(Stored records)
━━━━━━━━━━━━━━━━

(** Running a given schedule: which program steps next, in which environment; a
    program that has finished, or an environment that is not admitted, is passed over. *)
Fixpoint execute `{∀ e s, Decision (admits e s)} (schedule : list (nat * Env)) (p : Pool) : Pool :=
  match schedule with
  | [] => p
  | (i, e) :: schedule =>
      match threads p !! i with
      | Some (Step f n) =>
          if decide (admits e (state p)) then execute schedule {| state := f e (state p); threads := <[i := n e (state p)]> (threads p) |}
          else execute schedule p
      | _ => execute schedule p
      end
  end.

Lemma execute_steps `{∀ e s, Decision (admits e s)} schedule p : rtc pool_step p (execute schedule p).
Proof.
  revert p. induction schedule as [|[i e] l IH]; intros p; cbn; [done|].
  destruct (threads p !! i) as [[a|f n]|] eqn:Et; try apply IH. case_decide as He; [|apply IH].
  eapply rtc_l; [by eapply pool_run|]. apply IH.
Qed.

Lemma spawn_all s l : Forall program l → rtc pool_step {| state := s; threads := [] |} {| state := s; threads := l |}.
Proof.
  induction l as [|m l IH] using rev_ind; [done|]. intros [Hl Hm]%Forall_app. apply Forall_cons in Hm as [Hm _].
  eapply rtc_r; [by apply IH|]. exact (pool_spawn {| state := s; threads := l |} m Hm).
Qed.

(** ** Permissions *)

Context {Perm : Type} (fresh : Perm).
(** What holding a permission tells about the state, and the actions it allows:
    in environment [e] the step from [s] to [s'] leaves the second permission. *)
Context (knows : Perm → S → Prop) (act : Perm → Env → S → S → Perm → Prop).

Fixpoint wp {A} (π : Perm) (m : Proc A) (Q : A → Perm → Prop) : Prop :=
  match m with
  | Ret a => Q a π
  | Step f n => ∀ e s, admits e s → knows π s → ∃ π', act π e s (f e s) π' ∧ wp π' (n e s) Q
  end.

Lemma wp_mono {A} π (m : Proc A) (Q Q' : A → Perm → Prop) :
  (∀ a π, Q a π → Q' a π) → wp π m Q → wp π m Q'.
Proof.
  intros HQ. revert π. induction m as [a|f n IH]; intros π; cbn; [apply HQ|].
  intros Hm e s He Hk. destruct (Hm e s He Hk) as (π' & Ha & Hn). exists π'. split; [done|]. by apply IH.
Qed.

Lemma wp_bind {A B} π (m : Proc A) (k : A → Proc B) (Q : B → Perm → Prop) :
  wp π m (fun a π' => wp π' (k a) Q) → wp π (proc_bind m k) Q.
Proof.
  revert π. induction m as [a|f n IH]; intros π; cbn; [done|].
  intros Hm e s He Hk. destruct (Hm e s He Hk) as (π' & Ha & Hn). exists π'. split; [done|]. by apply IH.
Qed.

(** Every step a program makes is an action, where the steps before it are admitted. *)
Lemma wp_makes {A} π (m : Proc A) Q h e s s' :
  wp π m Q → makes m h e s s' → (∀ e0 s0, (e0, s0) ∈ h ++ [(e, s)] → admits e0 s0 ∧ ∀ π, knows π s0) → ∃ π1 π2, act π1 e s s' π2.
Proof.
  intros Hm Hr. revert π Hm. induction Hr as [f n e s|f n e s h e' t t' _ IH]; intros π Hm Hin; cbn in Hm.
  - destruct (Hin e s) as [Ha Hk]; [left|]. destruct (Hm e s Ha (Hk π)) as (π' & Hact & _). eauto.
  - destruct (Hin e s) as [Ha Hk]; [left|]. destruct (Hm e s Ha (Hk π)) as (π' & _ & Hn). apply (IH π' Hn). intros e0 s0 He. apply Hin. by right.
Qed.

(** Steps the permission allows without using it up. *)
Lemma wp_always {A} (T : Env → S → S → Prop) π (m : Proc A) :
  (∀ e s s', admits e s → knows π s → T e s s' → act π e s s' π) → always T m → wp π m (fun _ π' => π' = π).
Proof.
  intros HT. induction m as [a|f n IH]; cbn; [done|]. intros Hm e s He Hk. destruct (Hm e s) as [Hf Hn]. exists π. auto.
Qed.

(** The rule for [?]: an error ends the program. *)
Lemma wp_try {X A B} π (m : P X A) (k : A → P X B) (Q : result X B → Perm → Prop) :
  wp π m (fun r π' => match r with Ok a => wp π' (k a) Q | Err e => Q (Err e) π' end) → wp π (m ≫= k) Q.
Proof. intros Hm. apply wp_bind. eapply wp_mono, Hm. by intros [a|e] π'. Qed.

(** Two programs whose effect is known together, then a third. *)
Lemma wp_try_seq {X A} π (m n : P X unit) (k : P X A) Q :
  wp π (m;; n) (fun r π' => match r with Ok _ => wp π' k Q | Err x => Q (Err x) π' end) → wp π (m;; n;; k) Q.
Proof.
  unfold mbind, P_bind. revert π. induction m as [r|f nx IH]; intros π; cbn.
  - destruct r as [[]|x]; [|done]. apply wp_try.
  - intros Hm e s He Hk. destruct (Hm e s He Hk) as (π' & Hact & Hn). exists π'. split; [done|]. by apply IH.
Qed.

(** ** Adequacy *)

(** What holds of a result, given the permission the program ends with. *)
Context (Inv : S → list Perm → Prop) (Post : R → Perm → Prop).
Hypothesis inv_knows : ∀ s πs i π, Inv s πs → πs !! i = Some π → knows π s.
Hypothesis inv_act : ∀ e s s' πs i π π',
  Inv s πs → admits e s → πs !! i = Some π → act π e s s' π' → Inv s' (<[i := π']> πs).
Hypothesis inv_spawn : ∀ s πs, Inv s πs → Inv s (πs ++ [fresh]).
Hypothesis programs_ok : ∀ m, program m → wp fresh m Post.

Definition accounted (p : Pool) : Prop :=
  ∃ πs, Inv (state p) πs ∧ Forall2 (fun m π => wp π m Post) (threads p) πs.

Lemma accounted_step p p' : accounted p → pool_step p p' → accounted p'.
Proof.
  intros (πs & HI & Hts) [m Hm|i e f n Hi He]; unfold accounted; cbn [state threads].
  - exists (πs ++ [fresh]). split; [by apply inv_spawn|]. apply Forall2_app; [done|]. constructor; [by apply programs_ok|constructor].
  - destruct (Forall2_lookup_l _ _ _ _ _ Hts Hi) as (π & Hπ & Hw). cbn in Hw.
    destruct (Hw e (state p) He (inv_knows _ _ _ _ HI Hπ)) as (π' & Ha & Hn). exists (<[i := π']> πs).
    split; [by eapply inv_act|]. by apply Forall2_insert.
Qed.

(** Every change of the state is an action. *)
Lemma accounted_acts p p' : accounted p → pool_step p p' → state p' = state p ∨ ∃ π e π', act π e (state p) (state p') π'.
Proof.
  intros (πs & HI & Hts) [m Hm|i e f n Hi He]; [by left|]. right.
  destruct (Forall2_lookup_l _ _ _ _ _ Hts Hi) as (π & Hπ & Hw). destruct (Hw e (state p) He (inv_knows _ _ _ _ HI Hπ)) as (π' & Ha & _). eauto.
Qed.

(** In every pool reached from one with no program running, the invariant holds
    for the permissions the programs have acquired. *)
Lemma reachable_accounted s p :
  Inv s [] → rtc pool_step {| state := s; threads := [] |} p → accounted p.
Proof.
  intros H0 Hp. assert (accounted {| state := s; threads := [] |}) as Hacc by (exists []; split; [done|constructor]).
  clear H0. induction Hp as [q|q1 q2 q3 Hs _ IH]; [done|]. apply IH. by eapply accounted_step.
Qed.

(** What a program that has finished ends with. *)
Lemma reachable_finished s p i a :
  Inv s [] → rtc pool_step {| state := s; threads := [] |} p → threads p !! i = Some (Ret a) →
  ∃ πs π, Inv (state p) πs ∧ πs !! i = Some π ∧ Post a π.
Proof.
  intros H0 Hp Hi. destruct (reachable_accounted s p H0 Hp) as (πs & HI & Hts).
  destruct (Forall2_lookup_l _ _ _ _ _ Hts Hi) as (π & Hπ & Hw). by exists πs, π.
Qed.
End programs.

#[global] Arguments Ret {Env S A} a.
#[global] Arguments Step {Env S A} effect next.
#[global] Arguments Proc : clear implicits.
#[global] Arguments Pool : clear implicits.
#[global] Arguments P : clear implicits.

End Interleave.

━━━━━━━━━━━━━━━━

# PROBLEM DETAILS:
Scan the records above for the lines holding "induction l as" and "Ret a => Q a π". Transcribe those two and every line between them word for word, and no others.

# TASK SOLUTION:
  induction l as [|m l IH] using rev_ind; [done|]. intros [Hl Hm]%Forall_app. apply Forall_cons in Hm as [Hm _].
  eapply rtc_r; [by apply IH|]. exact (pool_spawn {| state := s; threads := l |} m Hm).
Qed.

(** ** Permissions *)

Context {Perm : Type} (fresh : Perm).
(** What holding a permission tells about the state, and the actions it allows:
    in environment [e] the step from [s] to [s'] leaves the second permission. *)
Context (knows : Perm → S → Prop) (act : Perm → Env → S → S → Perm → Prop).

Fixpoint wp {A} (π : Perm) (m : Proc A) (Q : A → Perm → Prop) : Prop :=
  match m with
  | Ret a => Q a π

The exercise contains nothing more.